Water is so massively important in improving so many issues around the world -- gender equality, education, public health, economic development - and delivering safe and sustainable water to communities around the world, especially in sub-Saharan Africa, can be a simple process -- drill a hole in the ground, get a water point, get access to fresh water. Unfortunately, these water points often break within 4 years of being installed, and when that happens, local populations who don't have the tools and skills to fix it are forced to go back to old water sources that are unsafe or inconvenient. Being able to do predictive maintenance on wells while figuring out where to best install wells that will serve the broadest populations could have a massive impact on delivering safe and sustainable water.
Brian Banks and GWC helped create the Water Point Data Exchange (WPDx), a global framework for openly sharing water point data that can be easily shared, accessed, and used to drive evidence-based policy and funding decisions. With over 500,000 water point records across more than 50 countries, the organization had access to a ton of potentially valuable data...but no real way to make sense of it, and no data science resources to execute on it. Around 2017, Brian met Chandler McCann, a data scientist at DataRobot who had worked on the WPDx as part of his grad school capstone project. Using DataRobot's automated machine learning platform and Chandler's data science skills, they were able to build predictive models using the WPDx data that could accurately predict which water points were most likely to break and when, allowing the Water Ministry of Sierra Leone to take preventative measures through predictive maintenance.
Following a pilot in two regions, Sierra Leone is now requiring the use of these tools across the entire country when planning for water services. This directly impacts water services at more than 26,000 water points that serve more than 2,000,000 people on a daily basis. They were also able to select locations for water points not by using assumptions (as was previously done) but by predictive modeling. District planning officers are using the prediction tools -- combined efforts between DataRobot and GWC -- for budget and location decisions.

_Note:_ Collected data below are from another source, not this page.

Definition defs_1 : list (str * CommandDef) := [
  entry "IDLE" 0 1 "idle" (Some Class.IDLE)
    (lit "Syntax: SITE IDLE [<seconds>]") "Changes idle timeout";
  entry "VERS" 0 0 "vers" (Some Class.VERS)
    (lit "Syntax: SITE VERS") "Display server version";
  entry "XDUPE" 0 1 "xdupe" (Some Class.XDUPE)
    (lit "Syntax: SITE XDUPE 0|1|2|3|4") "Display / change extended dupe mode";
  entry "PASSWD" 1 1 "passwd" (Some Class.PASSWD)
    (lit "Syntax: SITE PASSWD <password>") "Change your password";
  entry "CHPASS" 2 2 "chpass|chpassgadmin" (Some Class.CHPASS)
    (lit "Syntax: SITE CHPASS <user> <password>") "Change another user's password";
  entry "DELUSER" 1 1 "deluser|delusergadmin" (Some Class.DELUSER)
    (lit "Syntax: SITE DELUSER <user>") "Delete a user";
  entry "DISKFREE" 0 1 "diskfree" (Some Class.DISKFREE)
    (lit "Syntax: SITE DISKFREE [<path>]") "Display disk space free";
  entry "READD" 1 1 "readd|readdgadmin" (Some Class.READD)
    (lit "Syntax: SITE READD <user>") "Readd a deleted user";
  entry "PURGE" 1 1 "purge" (Some Class.PURGE)
    (lit "Syntax: SITE PURGE <user>") "Purge a deleted user";
  entry "RENUSER" 2 2 "renuser" (Some Class.RENUSER)
    (lit "Syntax: SITE RENUSER <old user> <new user>") "Rename a user";
  entry "ADDUSER" 2 (-1) "adduser|addusergadmin" (Some Class.ADDUSER)
    (lit "Syntax: SITE ADDUSER <user> <password> [<ident@ip>..]") "Add new user";
  entry "TADDUSER" 3 (-1) "tadduser" (Some Class.TADDUSER)
    (lit "Syntax: SITE TADDUSER <template> <user> <password> [<ident@ip>..]") "Add new user based on a template";
  entry "ADDIP" 2 (-1) "addip|addipown|addipgadmin" (Some Class.ADDIP)
    (lit "Syntax: SITE ADDIP <user> <ident@ip> [<ident@ip>..]") "Add ident@ip to user";
  entry "FLAGS" 0 1 "flags|flagsown" (Some Class.FLAGS)
    (lit "Syntax: SITE FLAGS [<user>]") "View your own or another user's flags";
  entry "DELIP" 2 (-1) "delip|delipown|delipgadmin" (Some Class.DELIP)
    (lit "Syntax: SITE DELIP <user> <ident@ip> [<ident@ip>..]") "Delete ident@ip from user";
  entry "CHANGE" 3 (-1) "change|changeflags|changegadmin|changehomedir|changestartupdir" (Some Class.CHANGE)
    (CHANGE_Syntax) "Change settings for a user or users";
  entry "KICK" 1 1 "kick" (Some Class.KICK)
    (lit "Syntax: SITE KICK <user>") "Kick a user's connections from the site";
  entry "SEEN" 1 1 "seen" (Some Class.SEEN)
    (lit "Syntax: SITE SEEN <user>") "Display last time a user logged in";
  entry "USERS" 0 (-1) "users" (Some Class.USERS)
    (lit "Syntax: SITE USERS [<criteria> ..]") "Detailed list of users";
  entry "UTIME" 2 (-1) "utime" (Some Class.UTIME)
    (lit "Syntax: SITE UTIME <path> <atime-val> <mtime-val> <ctime-val> UTC" ++ [LF] ++ lit "        SITE UTIME <mtime-val> <path>") "Set filesystem times";
  entry "GIVE" 2 (-1) "give|giveown" (Some Class.GIVE)
    (lit "Syntax: SITE GIVE [-S <section>] <user> <credits>G|M [<message>]") "Give credits to user";
  entry "TAKE" 2 (-1) "take" (Some Class.TAKE)
    (lit "Syntax: SITE TAKE [-S <section>] <user> <credits>G|M [<message>]") "Take credits from user"
].
Lemma allow_holds keyword s : st_holds (allow ca keyword) s (λ r s', r = Ok (may ca (self s) (acls s) keyword) ∧ steady s s').
Proof.
  unfold st_holds, allow, may. pose proof (may_after ca (self s) (acls s)) as Ha.
  destruct (AllowSiteCmd (GIDToName ca) (self s) keyword (acls s)) as [r l] eqn:E. split; [done|]. split; try done.
  intros k. specialize (Ha k keyword). by rewrite E in Ha.
Qed.

Lemma still_Cscripts command fullCommand pre failCode : still (Cscripts cscripts script command fullCommand pre failCode).
Proof.
  unfold Cscripts. generalize 0%nat. induction cscripts as [|c l IH]; intros n; cbn [Cscripts_loop]; [apply still_ret|].
  destruct (_ && _); [|apply IH]. apply still_bind; [unfold Cscript; repeat still_step|]. intros ok. destruct (_ && _); [apply still_ret|apply IH].
Qed.

Lemma still_EXEC sc args : still (CustomEXECCommand MaxSitecmdLines exec_reader sc args).
Proof. unfold CustomEXECCommand. repeat still_step. Qed.

Lemma still_denied name fullCommand : still (command_denied name fullCommand).
Proof. unfold command_denied. repeat still_step. Qed.

(** When a command of the table may be executed: by its keywords, with the arguments
    that it takes, under its name or that of a custom command that is an alias and
    allowed itself *)
Definition runnable (s : Site W) (k : Class.t) (args : list str) : Prop := ∃ name d,
  (name, d) ∈ defs ∧ creator d = Some (Create k) ∧ CheckArgs d args = true ∧ may ca (self s) (acls s) (aclKeyword d) = true ∧
  (head args = Some name ∨
   ∃ sc, sc ∈ siteCmds ∧ sc_type sc = CmdAlias ∧ head args = Some (Settings.command sc) ∧
     may ca (self s) (acls s) (lit "custom-" ++ to_lower (Settings.command sc)) = true).

Section invariant.
Context (I : Site W → Prop) (I_steady : ∀ s s', I s → steady s s' → I s').
Context (I_run : ∀ k argStr args s, I s → runnable s k args → I (snd (execute k argStr args s))).

Definition kept {A} (m : C A) (s : Site W) : Prop := st_holds m s (λ _ s', I s').

Lemma kept_still {A} (m : C A) s : still m → I s → kept m s.
Proof. intros Hm Hs. by eapply I_steady. Qed.

Lemma kept_catch {A} (m : C A) h s : kept m s → (∀ e k, h e = Some k → still k) → kept (st_catch m h) s.
Proof.
  intros Hm Hh. apply st_holds_catch. eapply (st_holds_conseq _ _ (λ _ s', I s')); [exact Hm|]. intros [a|e] s1 Hs1; [done|].
  destruct (h e) as [k|] eqn:E; [|done]. apply kept_still; [by eapply Hh|done].
Qed.

Lemma kept_bind_still {A B} (m : C A) (k : A → C B) s : I s → still m → (∀ a s', I s' → steady s s' → kept (k a) s') → kept (st_bind m k) s.
Proof.
  intros Hs Hm Hk. apply st_holds_bind. pose proof (Hm s) as Hst. unfold st_holds at 1.
  destruct (m s) as [[a|e] s1]; cbn in *; [|by eapply I_steady]. apply Hk; [by eapply I_steady|done].
Qed.

Lemma kept_allow {B} keyword (k : bool → C B) s :
  I s → (∀ s', I s' → steady s s' → kept (k (may ca (self s') (acls s') keyword)) s') → kept (st_bind (allow ca keyword) k) s.
Proof.
  intros Hs Hk. apply st_holds_bind. eapply st_holds_conseq; [apply allow_holds|]. intros r s1 [-> Hst].
  rewrite <-(steady_allowed s s1 keyword Hst). apply Hk; [by eapply I_steady|done].
Qed.

Lemma ALIAS_kept sc argStr args s : sc ∈ siteCmds → sc_type sc = CmdAlias → head args = Some (Settings.command sc) →
  may ca (self s) (acls s) (lit "custom-" ++ to_lower (Settings.command sc)) = true → I s →
  kept (CustomALIASCommand ca siteCmds execute sc argStr args) s.
Proof.
  intros Hin Hal Hhd Hmay Hs. unfold CustomALIASCommand. destruct (SplitArgs (target sc)) as [[closed [|t0 tArgs]]|]; [exact Hs| |exact Hs].
  destruct args as [|a0 rest]; [done|]. injection Hhd as ->. cbn [tail]. unfold arg. apply st_holds_bind. change (kept ?m s) with (kept m s).
  unfold st_holds at 1. cbn [lookup list_lookup fst snd st_ret]. cbv zeta.
  destruct (Lookup siteCmds t0 true) as [d|] eqn:El; [|apply kept_still; [auto with still|done]].
  apply kept_allow; [done|]. intros s1 Hs1 Hst. destruct (may ca (self s1) (acls s1) (aclKeyword d)) eqn:Em; cbn [negb];
    [|apply kept_still; [auto with still|done]].
  destruct (CheckArgs d _) eqn:Ec; cbn [negb]; [|apply kept_still; [auto with still|done]].
  destruct (creator d) as [[k|?]|] eqn:Ecr; try (apply kept_still; [solve [auto with still]|done]).
  apply kept_catch; [|intros [] ? [= <-]; auto with still].
  apply I_run; [done|]. exists t0, d. split_and!; [by apply find_def_elem|done..|]. right. exists sc. split_and!; [done..|].
  by rewrite (steady_allowed s s1).
Qed.

Lemma run_creator_kept c argStr args s :
  (∀ k, c = Create k → runnable s k args) →
  (∀ sc, c = CustomCreate sc → sc ∈ siteCmds ∧ may ca (self s) (acls s) (lit "custom-" ++ to_lower (Settings.command sc)) = true) → I s →
  kept (run_creator ca siteCmds MaxSitecmdLines execute exec_reader c argStr args) s.
Proof.
  intros Hk Hc Hs. destruct c as [k|sc]; cbn [run_creator]; [by apply I_run, Hk|]. destruct (Hc sc eq_refl) as [Hin Hmay].
  destruct (custom_args sc argStr) as [argStr' args'] eqn:E. injection E as _ <-.
  destruct (sc_type sc) eqn:Et; [apply kept_still; [apply still_EXEC|done]|apply kept_still; [unfold CustomTEXTCommand; auto with still|done]|].
  by apply ALIAS_kept.
Qed.

Lemma Lookup_cases name d : Lookup siteCmds name false = Some d →
  (name, d) ∈ defs ∨ ∃ sc, sc ∈ siteCmds ∧ Settings.command sc = name ∧ creator d = Some (CustomCreate sc) ∧ aclKeyword d = lit "custom-" ++ to_lower name.
Proof.
  unfold Lookup, LookupCustom. destruct (List.find _ siteCmds) as [sc|] eqn:E; [|intros Hd; left; by apply find_def_elem].
  apply List.find_some in E as [Hin E%bool_decide_eq_true]. intros [= <-]. right. exists sc.
  split_and!; [by apply list_elem_of_In|done..].
Qed.

Lemma SITE_kept argStr s : I s → kept (SITECommand ca siteCmds cscripts MaxSitecmdLines execute script exec_reader argStr) s.
Proof.
  intros Hs. unfold SITECommand. destruct (SplitArgs argStr) as [[closed args]|]; [|exact Hs].
  apply st_holds_bind. eapply st_holds_conseq; [apply arg_holds|]. intros [a0|e] s0 [-> Ha]; [|exact Hs]. cbv zeta.
  destruct (_ <? _)%nat; [exact Hs|]. destruct (Lookup siteCmds (to_upper a0) false) as [d|] eqn:El; [|apply kept_still; [auto with still|done]].
  apply kept_allow; [done|]. intros s1 Hs1 Hst1. destruct (may ca (self s1) (acls s1) (aclKeyword d)) eqn:Em; cbn [negb];
    [|apply kept_still; [apply still_denied|done]].
  destruct (CheckArgs d _) eqn:Ec; cbn [negb]; [|apply kept_still; [auto with still|done]].
  unfold run_def. apply kept_bind_still; [done|apply still_Cscripts|]. intros ok s2 Hs2 Hst2.
  destruct ok; cbn [negb]; [|done]. destruct (creator d) as [c|] eqn:Ecr; [|apply kept_still; [auto with still|done]].
  destruct (negb _); [apply kept_still; [auto with still|done]|].
  apply kept_catch; [|intros [] ? [= <-]; [auto with still|apply still_denied]].
  apply st_holds_bind. eapply (st_holds_conseq _ _ (λ _ s', I s')); [apply run_creator_kept; [| |exact Hs2]|].
  - intros k ->. destruct (Lookup_cases _ _ El) as [Hin|(sc & _ & _ & E & _)]; [|congruence].
    exists (to_upper a0), d. split_and!; [done..|by rewrite (steady_allowed s1 s2)|by left].
  - intros sc ->. destruct (Lookup_cases _ _ El) as [Hin|(sc' & Hsc & En & E & Ek)].
    + exfalso. revert Hin Ecr. clear. intros Hin Ecr.
      assert (Forall (λ kv, ∀ sc, creator (snd kv) ≠ Some (CustomCreate sc)) defs) as Hf
        by (unfold defs, defs_1, defs_2, defs_3; repeat constructor; done).
      by eapply (proj1 (Forall_forall _ _) Hf (to_upper a0, d)).
    + assert (sc' = sc) as -> by congruence. split; [done|]. rewrite En, <-Ek. by rewrite (steady_allowed s1 s2).
  - intros r s3 Hs3. destruct r as [[]|e]; [|done]. apply kept_bind_still; [done|apply still_Cscripts|]. intros; done.
Qed.

End invariant.

(** C20: What SITE runs.  Whatever the line, the custom commands of the configuration, the
    scripts and the processes they start: SITE changes nothing but the replies, the
    log and the answers that the rules store, except by executing one command of the
    table; and it does so only when the user of the session is allowed it by one of its
    keywords, with as many arguments as the table says, under its own name or through a
    custom command that is an alias and that he is allowed too.  So what these
    executions keep, SITE keeps. *)
Theorem SITE_licensed (I : Site W → Prop) argStr s :
  (∀ s s', I s → steady s s' → I s') →
  (∀ k argStr args s, I s → runnable s k args → I (snd (execute k argStr args s))) →
  I s → I (snd (SITECommand ca siteCmds cscripts MaxSitecmdLines execute script exec_reader argStr s)).
Proof. intros Hsteady Hrun Hs. exact (SITE_kept I Hsteady Hrun argStr s Hs). Qed.

End guard.

(** ** The commands on accounts behind SITE *)

Section accounts.
Context {W : Type} `{Mongo W, !Collection W UserData, !Collection W GroupData, Split}.
Context `{!CollectionOk W UserData groups_in, !CollectionOk W GroupData users_in, !MongoOk W (λ w, (users_in w, groups_in w))}.
Context `{CaseConv, Fnmatch, RegexMatch, BoostCast, ReplaceAll, Trim}.
Context (ca : Caches) (rounds : nat).
Context (config : SiteConfig) (env : SiteEnv) (PathFromUser : str → str) (from_simple_string : str → option Z).
Context (other : Class.t → str → list str → ST (Site W) exit unit).

(** [Execute] of the commands on accounts is theirs. *)
Definition execute_account (k : Class.t) (argStr : str) (args : list str) : ST (Site W) exit unit :=
  match account_command k argStr args with
  | Some c => run_command ca rounds config env PathFromUser from_simple_string c
  | None => other k argStr args
  end.

Lemma SITE_keeps_accounts siteCmds cscripts lines script exec_reader argStr s :
  (∀ k argStr args s, db (snd (other k argStr args s)) = db s) → ok (db s) →
  ok (db (snd (SITECommand ca siteCmds cscripts lines execute_account script exec_reader argStr s))).
Proof.
  intros Hother Hs. refine (SITE_kept ca siteCmds cscripts lines execute_account script exec_reader (λ s, ok (db s)) _ _ argStr s Hs).
  - intros s1 s2 Hok Hst. by rewrite (steady_db _ _ _ Hst).
  - intros k argStr' args s1 Hok _. unfold execute_account. destruct (account_command k argStr' args) as [c|]; [|by rewrite Hother].
    by apply (run_command_safe ca rounds config env PathFromUser from_simple_string c s1).
Qed.

End accounts.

- Predictive models used to make water point decisions on new installation + predictive maintance for more than 26,000 water points, serving more than 2,000,000 people on a daily basis in Sierra Leone
- Water Point Data Exchange (WPDx), a global framework for openly sharing water point data that includes access to over 500,000 water point records across more than 50 countries
- DataRobot, an automated machine learning platform that ingests data to build highly accurate predictive machine learning models without requiring the need of a data scientist
- a web-based platform that combines the two, allowing users to filter by location and other factors to get water point predictions
Brian didn't have a background in data science, and GWC didn't have the resources they needed. The disruptive technology of automated machine learning platform + the diligence of Brian in collecting and maintaining the records in WPDx bridged that data science gap. "Working with DataRobot has systematically solved every single one of the challenges we faced in delivering solutions to governments," said Brian.
"With Brian, we're able to quickly drag and drop this dataset in to DataRobot, and his reaction was ecstatic. We just accomplished in one hour what he'd been trying to do for the last two years," said Chandler.
Brian and Chandler went over to Sierra Leone to present at the Ministry of Water to share the tools and teach what is AI and machine learning and how and why they can trust these predictions and data. They held a session for more than 60 people from all regions and levels of water management in the government and taught them how to use the tools and interpret them, as well as why the data that locals were collecting in the field was important.
About Your Organization
Founded in 2006, Global Water Challenge (GWC) is a coalition of leading organizations committed to achieving universal access to safe drinking water, sanitation and hygiene. With leading companies, civil society partners and governments, GWC accelerates the delivery of safe water and sanitation through partnerships that catalyze financial support and drive innovation for sustainable solutions.